FHIT Gene Sequence Variants and Reduced Fhit Protein Expression in Glioblastoma Multiforme


ÇEÇENER G., TUNCA B., EGELİ Ü., BEKAR A., Guler G., TOLUNAY Ş., ...More

CELLULAR AND MOLECULAR NEUROBIOLOGY, vol.30, no.2, pp.301-307, 2010 (SCI-Expanded) identifier identifier identifier

  • Publication Type: Article / Article
  • Volume: 30 Issue: 2
  • Publication Date: 2010
  • Doi Number: 10.1007/s10571-009-9452-9
  • Journal Name: CELLULAR AND MOLECULAR NEUROBIOLOGY
  • Journal Indexes: Science Citation Index Expanded (SCI-EXPANDED), Scopus
  • Page Numbers: pp.301-307
  • Keywords: Glioblastoma multiforme, FHIT gene, Sequence alterations, SSCP, IHC, COMMON FRAGILE SITES, CELL LUNG-CANCER, TUMOR-SUPPRESSOR GENE, BRAIN-TUMORS, BREAST-CANCER, TURKISH PATIENTS, PREDISPOSITION, MUTATIONS, 3P14.2, CARCINOMA
  • Bursa Uludag University Affiliated: Yes

Abstract

Molecular studies have an important role in the elucidation of the mechanisms involved in Glioblastoma multiforme (GBM) development.
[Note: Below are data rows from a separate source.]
(** db/entities/agent.py: [CheckpointCommitMarker]. *)
Record CheckpointCommitMarker := mk_marker {
  k_id : string; k_job_id : string; k_status : string; k_status_version : Z; k_tenant_id : string;
  k_final_checkpoint_id : option string; k_final_checkpoint_hash : option string;
  k_final_checkpoint_version : option Z;
}.
Definition set_k_status (v : string) (r : CheckpointCommitMarker) : CheckpointCommitMarker :=
  mk_marker (k_id r) (k_job_id r) v (k_status_version r) (k_tenant_id r) (k_final_checkpoint_id r)
    (k_final_checkpoint_hash r) (k_final_checkpoint_version r).
Definition set_k_status_version (v : Z) (r : CheckpointCommitMarker) : CheckpointCommitMarker :=
  mk_marker (k_id r) (k_job_id r) (k_status r) v (k_tenant_id r) (k_final_checkpoint_id r)
    (k_final_checkpoint_hash r) (k_final_checkpoint_version r).

(** db/entities/agent.py: [AgentEvent]. *)
Record AgentEvent := mk_event {
  e_id : string; e_tenant_id : string; e_run_id : string; e_ticket_id : string;
  e_customer_id : string; e_ticket_sequence : Z; e_run_sequence : Z; e_step_index : Z;
  e_tool_round : Z; e_event_type : string; e_status : string; e_visibility : string;
  e_tool_call_id : option string; e_payload : pyval; e_payload_hash : string;
  e_previous_event_id : option string; e_parent_event_hash : string; e_event_hash : string;
  e_event_schema_version : string; e_canonicalization_version : string;
  e_event_hash_schema_version : string; e_correlation_id : string; e_causation_id : option string;
  e_idempotency_id : option string; e_job_id : option string; e_delivery_generation : option Z;
  e_fencing_token : option Z; e_created_at : datetime;
}.
Definition set_e_event_hash (v : string) (r : AgentEvent) : AgentEvent :=
  mk_event (e_id r) (e_tenant_id r) (e_run_id r) (e_ticket_id r) (e_customer_id r) (e_ticket_sequence r)
    (e_run_sequence r) (e_step_index r) (e_tool_round r) (e_event_type r) (e_status r) (e_visibility r)
    (e_tool_call_id r) (e_payload r) (e_payload_hash r) (e_previous_event_id r) (e_parent_event_hash r)
    v (e_event_schema_version r) (e_canonicalization_version r) (e_event_hash_schema_version r)
    (e_correlation_id r) (e_causation_id r) (e_idempotency_id r) (e_job_id r) (e_delivery_generation r)
    (e_fencing_token r) (e_created_at r).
The occurrence of FHIT gene alterations, which has an important role in different cancers, has not yet been studied well in GBM. We aimed to investigate the occurrence of alterations of FHIT gene sequence and protein expression in the GBMs. Sequence alterations in exons 5-9 of the FHIT gene were screened in 63 GBMs using the single-strand conformational polymorphism method, followed by DNA sequencing. Additionally, the level of Fhit protein expression in tissues of 48 tumors was assessed by immunohistochemistry (IHC). In our investigation, FHIT gene alterations in the coding region were detected in 11 of the 63 GBM cases (17.5%). Two different sequence variants were determined: one novel missense variant (G -> C transition at codon 49) and one previously described silent alteration (C -> T transition at codon 88). Using web-based programs, such as SIFT and ESEfinder, it was determined that both alterations might have caused significant modification on protein function. In addition, we identified a previously reported an intronic polymorphism (T -> A transition at IVS8-17) in 47.5% of cases as a similar rate (45%) in the control group. Moreover, it was observed that Fhit protein expression was reduced in 87.5% of tumors. In conclusion, the reduction or loss of Fhit protein expression by genetic alterations or epigenetic mechanisms in GBM might be associated with brain tumorigenesis.